(* ===== verification/LaunchCluster.v ===== *)
(** A cluster from the supervisor's request to the nodes' consensus: [StartCluster] of [Manager]
    composed with [main] and [NewValidatorNode] of [Launch]. The nodes that it starts are told one size
    of the network, so that they count the same quorums and name the same primaries, and different
    ports. *)

From S2P Require Import Prelude GoStrings GoFlag VectorClock TicketMachine Proto Messages Pbft GossipCache GossipEngine Storage Network Notifier Validator Discovery Manager ManagerInv ManagerCluster Launch LaunchProps.

Module LaunchCluster.
Import Launch.

(** The configuration that the process of an entry reads, if it begins now *)
Definition configuration (environ : list string) (cwd : result string) (addr : string) (l : positive)
    (w : Manager.World) : option Config :=
  match Manager.procs (Manager.process_begin environ cwd l addr w) !! l with
  | Some (Manager.Prepared cmd) =>
      main_config (getenv "DTVN_API_KEY" (command_env environ cmd)) (Manager.cmd_Args cmd)
  | _ => None
  end.

(** The cluster start has dropped the nodes of before. *)
Definition cleared (w : Manager.World) : Prop :=
  match Manager.cluster w with
  | Some (Manager.CpStop _ _ _) | Some (Manager.CpWaitStopped _) | Some (Manager.CpBoot _) => False
  | _ => True
  end.

Lemma configuration_of environ cwd addr l w n :
  Manager.heap w !! l = Some n → is_i64 (Manager.mn_Port n) → is_i64 (Manager.mn_APIPort n) →
  is_i64 (Manager.totalNodes (Manager.mgr w)) →
  ∃ cfg, configuration environ cwd addr l w = Some cfg ∧ cfg_NodeID cfg = Manager.mn_ID n ∧
    cfg_ListenPort cfg = Manager.mn_Port n ∧ cfg_APIPort cfg = Manager.mn_APIPort n ∧
    cfg_TotalNodes cfg = Manager.totalNodes (Manager.mgr w).
Proof.
  intros Hl Hp Ha Ht. unfold configuration, Manager.process_begin. cbn. rewrite lookup_insert_eq.
  assert (Hd : Manager.deref w l = n) by (unfold Manager.deref; by rewrite Hl).
  unfold main_config. cbn [Manager.cmd_Args Manager.node_command]. rewrite Hd.
  rewrite LaunchProps.node_args_parsed by done. by eexists.
Qed.

Section nodes.
Context {DB : Type} `{Storage.BoltDB DB, Storage.JsonCodec Storage.TicketRecord}.
Context `{pb.ProtoMessage pb.ValidatorMessage, pb.ProtoMessage pb.PrePrepare,
  pb.ProtoMessage pb.Prepare, pb.ProtoMessage pb.Commit, pb.ProtoMessage pb.Request,
  pb.ProtoMessage pb.ViewChange, pb.ProtoMessage pb.Checkpoint, pb.ProtoMessage pb.StateUpdate,
  pb.ProtoMessage pb.StateSyncRequest, pb.ProtoMessage pb.StateSyncResponse}.

Lemma built_node (a : Answers DB) now cfg tr nd :
  NewValidatorNode a now cfg = (tr, Done (Ok nd)) →
  ∃ peerID e, nd_validator nd = Validator.setup (cfg_NodeID cfg) peerID (cfg_TotalNodes cfg) (cfg_IsPrimary cfg) e.
Proof. unfold NewValidatorNode. repeat (case_match; simplify_eq/=); intros; simplify_eq/=; eauto. Qed.

(** What a node of a network of [n] counts and whom it follows *)
Definition counts_for {W} (n : Z) (id : string) (p : Pbft.PBFTNode W) : Prop :=
  Pbft.nodeID p = id ∧ Pbft.required_votes p = (2 * ((n - 1) / 3) + 1)%Z ∧
  ∀ view, (0 ≤ view)%Z → Pbft.primary_of view (Pbft.totalNodes p) = Done (Manager.node_name (view mod n)).

Lemma built_counts (a : Answers DB) now cfg tr nd n :
  (1 ≤ n < 2 ^ 63)%Z → cfg_TotalNodes cfg = n → NewValidatorNode a now cfg = (tr, Done (Ok nd)) →
  counts_for n (cfg_NodeID cfg) (Validator.v_pbft (nd_validator nd)).
Proof.
  intros Hn Ht (peerID & e & ->)%built_node. rewrite Ht. split; [done|]. split.
  - unfold Pbft.required_votes. cbn [Pbft.f]. simpl. rewrite wrap_i64_id by (unfold is_i64; lia).
    rewrite Z.quot_div_nonneg by lia. assert (0 ≤ (n - 1) / 3)%Z by (apply Z.div_pos; lia).
    destruct (Z.ltb_spec (2 * ((n - 1) / 3) + 1) 1); lia.
  - intros view Hv. unfold Pbft.primary_of. simpl. destruct (Z.eqb_spec n 0); [lia|].
    by rewrite Z.rem_mod_nonneg by lia.
Qed.

Section started.
Variables (peer_id : string → result string) (n base apiBase : Z).
Hypothesis Hn : (1 ≤ n < 2 ^ 63 - 10)%Z.
Hypothesis Hbase : (- 2 ^ 63 ≤ base ∧ base + n < 2 ^ 63)%Z.
Hypothesis HapiBase : (- 2 ^ 63 ≤ apiBase ∧ apiBase + n < 2 ^ 63)%Z.

Lemma cleared_placed w :
  ManagerCluster.progress n base apiBase w → cleared w →
  Manager.totalNodes (Manager.mgr w) = n ∧
  ∃ order, ManagerCluster.placed base apiBase order w ∧ (∀ i, i ∈ order → (0 ≤ i < n)%Z).
Proof.
  intros (_ & _ & Hinv) Hc. unfold cleared in Hc. setoid_rewrite <- ManagerCluster.elem_of_range.
  destruct (Manager.cluster w) as [[]|]; try done.
  - destruct Hinv as (_ & Ht & Hp). split; [done|]. exists [0%Z]. split; [done|].
    intros i ->%list_elem_of_singleton. apply ManagerCluster.elem_of_range. lia.
  - destruct Hinv as (_ & Ht & _ & _ & order & Hord & Hp). split; [done|]. exists order. split; [done|].
    intros i. rewrite Hord, !ManagerCluster.elem_of_range. lia.
  - destruct Hinv as (_ & Ht & _ & -> & _ & order & Hord & Hp). split; [done|]. exists order. split; [done|].
    intros i Hi. assert (Hi' : i ∈ Manager.range 0 (Z.min (batchStart + 10) n)).
    { rewrite <- Hord. apply elem_of_app. by left. }
    revert Hi'. rewrite !ManagerCluster.elem_of_range. lia.
  - destruct Hinv as (_ & Ht & order & Hord & Hp). split; [done|]. exists order. split; [done|].
    intros i. by rewrite Hord.
Qed.

Lemma entry_place order w id l :
  ManagerCluster.placed base apiBase order w → Manager.nodes (Manager.mgr w) !! id = Some l →
  ∃ k i nd, order !! k = Some i ∧ id = Manager.node_name i ∧ Manager.heap w !! l = Some nd ∧
    ManagerInv.identity nd = (id, (base + Z.of_nat k)%Z, (apiBase + Z.of_nat k)%Z).
Proof.
  intros Hp Hl. assert (Hid : id ∈ dom (Manager.nodes (Manager.mgr w))) by by eapply elem_of_dom_2.
  rewrite (ManagerCluster.placed_dom _ _ _ _ Hp), elem_of_list_to_set, list_elem_of_fmap in Hid.
  destruct Hid as (i & -> & [k Hk]%list_elem_of_lookup_1).
  destruct (ManagerCluster.placed_at _ _ _ _ Hp k i Hk) as (_ & l' & nd & Hl' & Hnd & Hidn).
  rewrite Hl in Hl'. injection Hl' as <-. by exists k, i, nd.
Qed.

(** The index of an entry, its configuration, and the place in the order that its ports come from *)
Lemma entry_configuration order w id l environ cwd addr :
  ManagerCluster.placed base apiBase order w → (∀ i, i ∈ order → (0 ≤ i < n)%Z) →
  Manager.totalNodes (Manager.mgr w) = n → Manager.nodes (Manager.mgr w) !! id = Some l →
  ∃ k i cfg, order !! k = Some i ∧ (0 ≤ Z.of_nat k < n)%Z ∧ (0 ≤ i < n)%Z ∧ id = Manager.node_name i ∧
    configuration environ cwd addr l w = Some cfg ∧ cfg_NodeID cfg = id ∧ cfg_TotalNodes cfg = n ∧
    cfg_ListenPort cfg = (base + Z.of_nat k)%Z ∧ cfg_APIPort cfg = (apiBase + Z.of_nat k)%Z.
Proof.
  intros Hp Hord Ht Hl. destruct (entry_place _ _ _ _ Hp Hl) as (k & i & nd & Hk & -> & Hnd & Hid).
  assert (Hlen : length order ≤ Z.to_nat n).
  { rewrite <- (Z.sub_0_r n), <- ManagerCluster.length_range. apply submseteq_length, NoDup_submseteq.
    - apply (ManagerCluster.placed_nodup _ _ _ _ Hp).
    - intros j Hj. by apply ManagerCluster.elem_of_range, Hord. }
  pose proof (lookup_lt_Some _ _ _ Hk). injection Hid as Hid Hport Hapi.
  destruct (configuration_of environ cwd addr l w nd) as (cfg & Hcfg & Hc1 & Hc2 & Hc3 & Hc4);
    [done | unfold is_i64; lia.. |].
  exists k, i, cfg. split_and!; try congruence; try lia; apply Hord; by eapply list_elem_of_lookup_2.
Qed.
End started.

(** C14: the nodes of a cluster agree with each other. While a cluster start that was accepted goes on
    and after it has finished, in any run in which no node is added or removed by hand, whenever the
    process of an entry begins, with whatever environment and bootstrap address: the command that
    the supervisor prepares is read by [main] as the configuration of that node, with [n] as the
    number of nodes and with ports that no other entry gets; and if the node can be built from it,
    its consensus waits for [2 ((n - 1) / 3) + 1] votes and takes [node(v mod n)] as the primary of
    view [v], like that of all other entries. When the cluster start has finished, each of these
    primaries is an entry. *)
Theorem started_cluster_agrees peer_id order n w w0 k w' id l environ cwd addr :
  (∃ id, peer_id "node0" = Ok id) → (n < 2 ^ 63 - 10)%Z →
  (- 2 ^ 63 ≤ Manager.basePort (Manager.mgr w) ∧ Manager.basePort (Manager.mgr w) + n < 2 ^ 63)%Z →
  (- 2 ^ 63 ≤ Manager.baseAPIPort (Manager.mgr w) ∧ Manager.baseAPIPort (Manager.mgr w) + n < 2 ^ 63)%Z →
  ManagerInv.reachable peer_id w → Manager.StartCluster order n w = (w0, None) →
  ManagerCluster.quiet_run peer_id k w0 w' → cleared w' →
  Manager.nodes (Manager.mgr w') !! id = Some l →
  ∃ cfg, configuration environ cwd addr l w' = Some cfg ∧ cfg_NodeID cfg = id ∧ cfg_TotalNodes cfg = n ∧
    (∀ id2 l2 environ2 cwd2 addr2 cfg2, Manager.nodes (Manager.mgr w') !! id2 = Some l2 → id2 ≠ id →
      configuration environ2 cwd2 addr2 l2 w' = Some cfg2 →
      cfg_ListenPort cfg2 ≠ cfg_ListenPort cfg ∧ cfg_APIPort cfg2 ≠ cfg_APIPort cfg) ∧
    (∀ (a : Answers DB) now tr nd, NewValidatorNode a now cfg = (tr, Done (Ok nd)) →
      counts_for n id (Validator.v_pbft (nd_validator nd))) ∧
    (Manager.cluster w' = None → ∀ view, (0 ≤ view)%Z →
      is_Some (Manager.nodes (Manager.mgr w') !! Manager.node_name (view mod n))).
Proof.
  intros Hpeer Hn Hb Ha Hreach Hs Hr Hc Hl.
  destruct (ManagerCluster.start_run peer_id order n w w0 k w' Hpeer Hn Hb Ha Hreach Hs Hr) as (Hn1 & _ & Hprog & _).
  assert (Hn' : (1 ≤ n < 2 ^ 63 - 10)%Z) by lia.
  destruct (cleared_placed n _ _ Hn' w' Hprog Hc) as (Ht & ord & Hp & Hord).
  destruct (entry_configuration n _ _ Hn' Hb Ha ord w' id l environ cwd addr Hp Hord Ht Hl)
    as (k1 & i & cfg & Hk1 & _ & _ & -> & Hcfg & Hid & Htot & Hport & Hapi).
  exists cfg. split_and!; try done.
  - intros id2 l2 env2 cwd2 addr2 cfg2 Hl2 Hne Hcfg2.
    destruct (entry_configuration n _ _ Hn' Hb Ha ord w' id2 l2 env2 cwd2 addr2 Hp Hord Ht Hl2)
      as (k2 & i2 & cfg2' & Hk2 & _ & _ & -> & Hcfg2' & _ & _ & Hport2 & Hapi2).
    assert (cfg2' = cfg2) as -> by congruence. assert (k2 ≠ k1) by congruence. lia.
  - intros a now tr nd Hnd. rewrite <- Hid. eapply built_counts; [lia | done | exact Hnd].
  - intros Hdone view Hv. destruct Hprog as (_ & _ & Hfin). rewrite Hdone in Hfin.
    destruct Hfin as (_ & _ & full & Hfull & Hplaced). apply elem_of_dom.
    rewrite (ManagerCluster.placed_dom _ _ _ _ Hplaced), elem_of_list_to_set. apply list_elem_of_fmap_2.
    rewrite Hfull. apply ManagerCluster.elem_of_range. apply Z.mod_pos_bound. lia.
Qed.
End nodes.

(** * Two nodes *)

#[local] Existing Instance pb.bit_codec.
#[local] Instance json_record : Storage.JsonCodec Storage.TicketRecord := Storage.bit_json Storage.TicketRecord.

(** The world after some steps of the cluster start *)
Definition after_steps (k : nat) : Manager.World :=
  Nat.iter k (λ w, match Manager.cluster_step ManagerInv.demo_peer true 0 w with Some (w, _) => w | None => w end)
    (Manager.StartCluster [] 2 (Manager.new_world ManagerInv.demo_cfg)).1.

Lemma started_cluster_agrees_witness : ∃ l cfg,
  Manager.nodes (Manager.mgr (after_steps 8)) !! "node1"%string = Some l ∧
  configuration [] (Ok "/srv"%string) "/ip4/127.0.0.1/tcp/4001/p2p/12D3" l (after_steps 8) = Some cfg ∧
  cfg_NodeID cfg = "node1"%string ∧ cfg_TotalNodes cfg = 2%Z ∧
  ∀ (a : Answers Storage.mem_db) now tr nd, NewValidatorNode a now cfg = (tr, Done (Ok nd)) →
    counts_for 2 "node1" (Validator.v_pbft (nd_validator nd)).
Proof.
  set (w := Manager.new_world ManagerInv.demo_cfg).
  assert (Hgo : ∀ k, ManagerCluster.quiet_run ManagerInv.demo_peer k (after_steps 0) (after_steps k) →
    Manager.cluster_step ManagerInv.demo_peer true 0 (after_steps k) ≠ None →
    ManagerCluster.quiet_run ManagerInv.demo_peer (S k) (after_steps 0) (after_steps (S k))).
  { intros k Hr Hs. simpl (after_steps (S k)). unfold after_steps in *. cbn [Nat.iter nat_rect] in *.
    destruct (Manager.cluster_step _ _ _ _) as [[w1 cbs]|] eqn:E; [|done].
    apply (ManagerCluster.QuietSnoc _ _ _ _ _ (ManagerInv.EvCluster true 0) cbs Hr eq_refl E). }
  assert (Hr : ManagerCluster.quiet_run ManagerInv.demo_peer 8 (after_steps 0) (after_steps 8))
    by (do 8 (apply Hgo; [|by vm_compute]); constructor).
  assert (Hreach : ManagerInv.reachable ManagerInv.demo_peer w) by (exists ManagerInv.demo_cfg; done).
  destruct (Manager.nodes (Manager.mgr (after_steps 8)) !! "node1"%string) as [l|] eqn:Hl; [|by vm_compute in Hl].
  destruct (started_cluster_agrees (DB:=Storage.mem_db) ManagerInv.demo_peer [] 2 w (after_steps 0) 8 (after_steps 8) "node1" l
    [] (Ok "/srv"%string) "/ip4/127.0.0.1/tcp/4001/p2p/12D3" ltac:(by eexists) ltac:(lia) ltac:(simpl; lia)
    ltac:(simpl; lia) Hreach eq_refl Hr ltac:(by vm_compute) Hl) as (cfg & Hcfg & Hid & Ht & _ & Hb & _).
  exists l, cfg. split; [done|]. split; [exact Hcfg|]. split; [exact Hid|]. split; [exact Ht | exact Hb].
Defined.
End LaunchCluster.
++++++++
EXERCISE INSTRUCTIONS: Reply with nothing but a number: how many lines of the entries above contain the string "heap"?

RESPONSE TO THIS EXERCISE: 2